▶ **WHAT TO WORK ON**: Only some lines are wanted. Transcribe, exactly, the lines below from the line with "Definition word (w" up to and including the line with "Proof. intros Hc.".

▶ **Collected data**:
(** The moves of the editor on the screen. *)
Lemma screen_append color rs y pre l ch : (y < length rs)%nat -> (length pre + length l < 80)%nat ->
  print_row color [ch] (line_screen color rs y pre l []) = line_screen color rs y pre (l ++ [ch]) [].
Proof.
  intros Hy Hl. unfold line_screen, line_row. rewrite !app_nil_r.
  rewrite (replicate_split (80 - length pre - length l) 1) by lia. rewrite app_assoc.
  replace (length pre + length l)%nat with (length (pre ++ cells color l)) by (rewrite length_app, length_cells; done).
  rewrite print_row_mid by done. f_equal; [|rewrite !length_app, length_cells; cbn; lia].
  f_equal. unfold cells at 3. rewrite map_app. fold (cells color l). rewrite <- !app_assoc. do 4 f_equal. rewrite length_app. cbn. lia.
Qed.

Lemma screen_insert color rs y pre l r ch : (y < length rs)%nat -> (length pre + length l + length r < 80)%nat ->
  print_row color (ch :: r) (line_screen color rs y pre l r) = line_screen color rs y pre (l ++ ch :: r) [].
Proof.
  intros Hy Hl. unfold line_screen, line_row. rewrite !app_nil_r.
  rewrite (replicate_split (80 - length pre - length (l ++ r)) 1) by (rewrite length_app; lia). unfold cells at 1. rewrite map_app. fold (cells color l) (cells color r).
  replace (pre ++ (cells color l ++ cells color r) ++ replicate 1 (blank color) ++ replicate (80 - length pre - length (l ++ r) - 1) (blank color))
    with ((pre ++ cells color l) ++ (cells color r ++ replicate 1 (blank color)) ++ replicate (80 - length pre - length (l ++ r) - 1) (blank color)) by (by rewrite <- !app_assoc).
  replace (length pre + length l)%nat with (length (pre ++ cells color l)) by (rewrite length_app, length_cells; done).
  rewrite print_row_mid by (rewrite ?length_app, ?length_cells; cbn; lia). f_equal; [|rewrite !length_app, length_cells; cbn; lia].
  f_equal. unfold cells at 3. rewrite map_app. fold (cells color l) (cells color (ch :: r)). rewrite <- !app_assoc. do 4 f_equal. rewrite !length_app. cbn. lia.
Qed.

(** Going left over [r]. *)
Lemma screen_left color rs y pre l r : line_screen color rs y pre l r =
  Mk_screen (sc_rows (line_screen color rs y pre (l ++ r) [])) (sc_x (line_screen color rs y pre (l ++ r) []) - length r) y.
Proof. unfold line_screen. cbn [sc_rows sc_x]. rewrite app_nil_r. f_equal. rewrite length_app. lia. Qed.

(** The rest [r] of the line printed one column further left, and a blank behind it. *)
Lemma screen_close_up color rs y pre l r v : (y < length rs)%nat -> (length pre + length l + length r < 80)%nat ->
  print_row color (r ++ [32]) (Mk_screen (<[y := pre ++ cells color l ++ v :: cells color r ++ replicate (80 - length pre - length l - length r - 1) (blank color)]> rs)
    (length pre + length l) y) = Mk_screen (sc_rows (line_screen color rs y pre l r)) (length pre + length l + length r + 1) y.
Proof.
  intros Hy Hl. set (rest := replicate _ _).
  replace (pre ++ cells color l ++ v :: cells color r ++ rest) with ((pre ++ cells color l) ++ (v :: cells color r) ++ rest) by (by rewrite <- app_assoc).
  replace (length pre + length l)%nat with (length (pre ++ cells color l)) by (rewrite length_app, length_cells; done).
  rewrite print_row_mid by (rewrite ?length_app; cbn; rewrite ?length_cells; lia). unfold line_screen. cbn [sc_rows]. f_equal; [|rewrite !length_app, length_cells; cbn; lia].
  f_equal. unfold line_row, cells. rewrite !map_app. fold (cells color l) (cells color r). cbn [map]. rewrite cell_space, <- !app_assoc. do 3 f_equal. cbn [app].
  rewrite length_app. replace (80 - length pre - (length l + length r))%nat with (S (80 - length pre - length l - length r - 1)) by lia. done.
Qed.
Definition cmd_cd (args : list buf) : A unit :=
  match args with
  | [] => printf_ "CD command without arguments" []
  | a :: _ =>
      r ← lift (extract_drive_from_path (Some a));
      target ← (match r with
                | None => mret (Some a)
                | Some (dn, place) => ok ← try_switch_drive dn; mret (if ok : bool then Some (path_rest a place) else None)
                end);
      match target with
      | None => mret tt
      | Some target =>
          cur ← get_current;
          match cur with
          | None => printf_ "No drive mounted" []
          | Some (_, d) =>
              target ← lift (str_trim_end target 47);
              (* the argument, in which the target was trimmed *)
              let a := match r with None => target | Some (_, Some k) => take (Z.to_nat k) a ++ target | Some (_, None) => a end in
              w ← gets sh_world;
              new_path ← lift (cd_path (current_path w) target);
              match type d with
              | DRIVE_TYPE_ATA =>
                  ok ← on_fs (fat32_change_directory new_path);
                  if ok : bool then _ ← store_path new_path; printf_ "Set directory to: %s" [VStr (Some a)] else mret tt
              | DRIVE_TYPE_FDD =>
                  c0 ← lift (rd new_path 0);
                  len ← lift (strlen new_path);
                  let new_path := if c0 =? 47 then blit new_path 0 (slice new_path 1 (Z.to_nat len)) else new_path in
                  ok ← on_fs (fat12_change_directory a);
                  if ok : bool then _ ← store_path new_path; printf_ "Set directory to: %s" [VStr (Some a)] else mret tt
              | DRIVE_TYPE_NONE => mret tt
              end
          end
      end
  end.

(** ** Dispatch *)

Context (execute : nat -> list buf -> A unit).

(** The entry whose name, converted to upper case in place, is the command. *)
Fixpoint find_command (i : nat) (n : nat) (command : buf) : A (option nat) :=
  match n with
  | O => mret None
  | S n' =>
      names ← gets (fun s => command_table (sh_world s));
      nm ← lift (names !! i);
      nm ← lift (map_cstr toupper nm);
      _ ← set_names (<[i := nm]> names);
      c ← lift (strcmp command nm);
      if c =? 0 then mret (Some i) else find_command (S i) n' command
  end.

Definition process_command (input_buffer : buf) : A unit :=
  r ← split_input input_buffer (fresh 64) 64 10;
  let '(command, args) := r in
  match args with
  | None => printf_ "Error: Failed to parse command arguments" []
  | Some args =>
      c0 ← lift (rd command 0);
      if c0 =? 0 then free_arguments args else
      switched ← try_switch_drive command;
      if switched : bool then free_arguments args else
      command ← lift (map_cstr toupper command);
      names ← gets (fun s => command_table (sh_world s));
      found ← find_command 0 (length names) command;
      _ ← match found with
          | Some i => execute i (map snd args)
          | None => print fuel ([10] ++ lit_bytes "Unknown command: %s" ++ [10; 0]) [VStr (Some command)]
          end;
      free_arguments args
  end.
End Interpreter.

(** * Properties *)

(** ** Words *)

Definition word (w : buf) : Prop := w <> [] /\ (length w <= 63)%nat /\ Forall (fun c => 0 < c < 256 /\ c <> 32) w.

Lemma skip_blanks_ok k b c : c <> 32 -> skip_blanks (replicate k 32 ++ c :: b) = Some (c :: b).
Proof. intros Hc. induction k as [|k IH]; cbn; [by destruct (Z.eqb_spec c 32)|done]. Qed.

Lemma take_word_ok w n c rest : Forall (fun c => 0 < c < 256 /\ c <> 32) w -> (length w <= n)%nat -> c = 32 \/ c = 0 -> take_word (w ++ c :: rest) n = Some (w, c :: rest).
Proof.
  intros Hw. revert n. induction Hw as [|d w [Hd Hd'] _ IH]; intros n Hn Hc; cbn [app take_word].
  - destruct Hc as [->| ->]; done.
  - destruct (Z.eqb_spec d 32); [lia|]. destruct (Z.eqb_spec d 0); [lia|]. cbn [orb]. destruct n as [|n]; [cbn in Hn; lia|].
    rewrite IH by (done || cbn in Hn; lia). done.
Qed.

Lemma store_word_ok dest w : (length w < length dest)%nat -> exists r, store_word dest w = Some (w ++ 0 :: r).
Proof.
  intros Hl. unfold store_word. rewrite (proj2 (Nat.ltb_lt _ _)) by done. unfold blit. rewrite take_0. cbn [app].
  exists (drop (0 + length (w ++ [0])) dest). by rewrite <- app_assoc.
Qed.

(** The words behind the command, each after some blanks, and blanks at the end. *)
Fixpoint tail_of (args : list (nat * buf)) (k : nat) (rest : buf) : buf :=
  match args with
  | [] => replicate k 32 ++ 0 :: rest
  | (n, w) :: args' => replicate (S n) 32 ++ w ++ tail_of args' k rest
  end.
Definition line_of (k0 : nat) (cmd : buf) (args : list (nat * buf)) (k : nat) (rest : buf) : buf := replicate k0 32 ++ cmd ++ tail_of args k rest.

(** The tail begins with a blank or the end. *)
Lemma tail_head args k rest : exists c t, tail_of args k rest = c :: t /\ (c = 32 \/ c = 0).
Proof. destruct args as [|[n w] args]; cbn; [destruct k; cbn; eauto|]; eauto. Qed.

(** The tail without its leading blanks. *)
Definition next_words (args : list (nat * buf)) (k : nat) (rest : buf) : buf :=
  match args with [] => 0 :: rest | (_, w) :: args' => w ++ tail_of args' k rest end.

Lemma skip_tail args k rest : Forall (fun a => word (snd a)) args -> skip_blanks (tail_of args k rest) = Some (next_words args k rest).
Proof.
  intros Ha. destruct args as [|[n w] args]; cbn [tail_of next_words].
  - by apply skip_blanks_ok.
  - inversion_clear Ha as [|? ? (Hw & _ & Hc) _]. cbn in Hw, Hc. destruct w as [|c w]; [done|]. inversion_clear Hc as [|? ? [_ Hne] _]. cbn [app]. by apply (skip_blanks_ok (S n)).
Qed.

Section Splitting.
Context {H W : Type} `{Ports H} (fuel : nat) (alloc_ok : Z -> bool) (fresh : nat -> buf).
Context (Hfresh : forall n, length (fresh n) = n) (Halloc : alloc_ok 64 = true).
Implicit Types s : shell H (session W).

Definition addrs (args : list (Z * buf)) : gset Z := list_to_set (map fst args).
(** Argument strings that are allocated. *)
Definition args_live (args : list (Z * buf)) s : Prop := objects_ok (objs s) /\ NoDup (map fst args) /\ addrs args ⊆ o_live (objs s).

Lemma free_arguments_ok args : forall s, args_live args s ->
  exists o, free_arguments args s = Some (tt, with_objs s o) /\ objects_ok o /\ o_live o = o_live (objs s) ∖ addrs args.
Proof using Type.
  clear. induction args as [|[p b] args IH]; intros s (Ho & Hnd & Hin); cbn [free_arguments].
  - exists (objs s). split; [by destruct s as [? ? ? []]|]. split; [done|]. unfold addrs. set_solver.
  - unfold addrs in *. cbn [map fst] in *. rewrite list_to_set_cons in *. apply NoDup_cons in Hnd as [Hp Hnd].
    destruct (free_object_ok p (objs s) Ho) as (o & E & Ho' & El); [set_solver|]. erewrite bind_eq by (unfold deallocate; rewrite E; reflexivity).
    destruct (IH (with_objs s o)) as (o2 & E2 & Ho2 & El2).
    { split; [done|]. split; [done|]. rewrite objs_with, El. intros x Hx. assert (x <> p) by (intros ->; apply elem_of_list_to_set in Hx; done). set_solver. }
    exists o2. split; [exact E2|]. split; [done|]. rewrite El2, objs_with, El. unfold addrs. set_solver.
Qed.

▶ **YOUR RESPONSE**:
Definition word (w : buf) : Prop := w <> [] /\ (length w <= 63)%nat /\ Forall (fun c => 0 < c < 256 /\ c <> 32) w.

Lemma skip_blanks_ok k b c : c <> 32 -> skip_blanks (replicate k 32 ++ c :: b) = Some (c :: b).
Proof. intros Hc. induction k as [|k IH]; cbn; [by destruct (Z.eqb_spec c 32)|done]. Qed.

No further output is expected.